*** Opening of RECORD SET ***
Definition rate_on (d : Dayjs) : IRateCalendar.t :=
  IRateCalendar.mk ("rate-" ++ d) d 120%float 1%float 0%float.

Definition category (id : string) (dates : list Dayjs) : IRoomCategoryCalender.t :=
  IRoomCategoryCalender.mk id id 2%float
    (map inventory_on dates)
    [IRatePlanCalendar.mk 1%float "standard" (map rate_on dates)].

Definition march_2025 : IParams :=
  {| property_id := 42%float;
     start_date := "2025-03-01";
     end_date := "2025-03-31" |}.

Definition page (categories : list IRoomCategoryCalender.t) (next : JsValue)
  : FetchResult IResponse :=
  {| data := {| room_categories := categories; nextCursor := next |} |}.

(** The scenario of the specification: three pages, reached with the cursors
    0, 11 and 21. *)
Definition page_1 : FetchResult IResponse :=
  page [category "deluxe" ["2025-03-01"; "2025-03-10"]] (Num 11%float).
Definition page_2 : FetchResult IResponse :=
  page [category "suite" ["2025-03-11"; "2025-03-20"]] (Num 21%float).
Definition page_3 : FetchResult IResponse :=
  page [category "family" ["2025-03-21"; "2025-03-31"]] undefined.

Definition not_found : JsError :=
  {| name := "NetworkError"; message := "404" |}.

Definition scenario_server (a : FetchArgs) (served : nat)
  : Settled (FetchResult IResponse) * nat :=
  (match cursor_of a with
   | Some c =>
       if String.eqb c "0" then Fulfilled page_1
       else if String.eqb c "11" then Fulfilled page_2
       else if String.eqb c "21" then Fulfilled page_3
       else Rejected not_found
   | None => Rejected not_found
   end, S served).

Definition scenario : Platform :=
  {| World := nat;
     NEXT_PUBLIC_BACKEND_URL := Some "https://api.example.com";
     URL_parse := absolute_URL_parse;
     Number_toString_other := fun _ => EmptyString;
     Fetch := scenario_server |}.



(** A server whose page names one room category twice and carries a date
    after [end_date]. *)
Definition page_invalid : FetchResult IResponse :=
  page [category "deluxe" ["2025-03-01"]; category "deluxe" ["2025-04-02"]]
       undefined.

Definition careless : Platform :=
  {| World := nat;
     NEXT_PUBLIC_BACKEND_URL := Some "https://api.example.com";
     URL_parse := absolute_URL_parse;
     Number_toString_other := fun _ => EmptyString;
     Fetch := fun _ served => (Fulfilled page_invalid, S served) |}.

(** A server that answers the first cursor with the next cursor 0. *)
Definition page_zero : FetchResult IResponse :=
  page [category "deluxe" ["2025-03-01"]] (Num 0%float).

Definition zero_cursor : Platform :=
  {| World := nat;
     NEXT_PUBLIC_BACKEND_URL := Some "https://api.example.com";
     URL_parse := absolute_URL_parse;
     Number_toString_other := fun _ => EmptyString;
     Fetch := fun _ served => (Fulfilled page_zero, S served) |}.

(** A build without [NEXT_PUBLIC_BACKEND_URL]. *)
Definition unconfigured : Platform :=
  {| World := nat;
     NEXT_PUBLIC_BACKEND_URL := None;
     URL_parse := absolute_URL_parse;
     Number_toString_other := fun _ => EmptyString;
     Fetch := scenario_server |}.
*** Close of RECORD SET ***
◆ TO DO
Reprint the data above from the opening line to the line holding "property_id := 42%float;", inclusive, and nothing else.

◆ TASK RESPONSE
Definition rate_on (d : Dayjs) : IRateCalendar.t :=
  IRateCalendar.mk ("rate-" ++ d) d 120%float 1%float 0%float.

Definition category (id : string) (dates : list Dayjs) : IRoomCategoryCalender.t :=
  IRoomCategoryCalender.mk id id 2%float
    (map inventory_on dates)
    [IRatePlanCalendar.mk 1%float "standard" (map rate_on dates)].

Definition march_2025 : IParams :=
  {| property_id := 42%float;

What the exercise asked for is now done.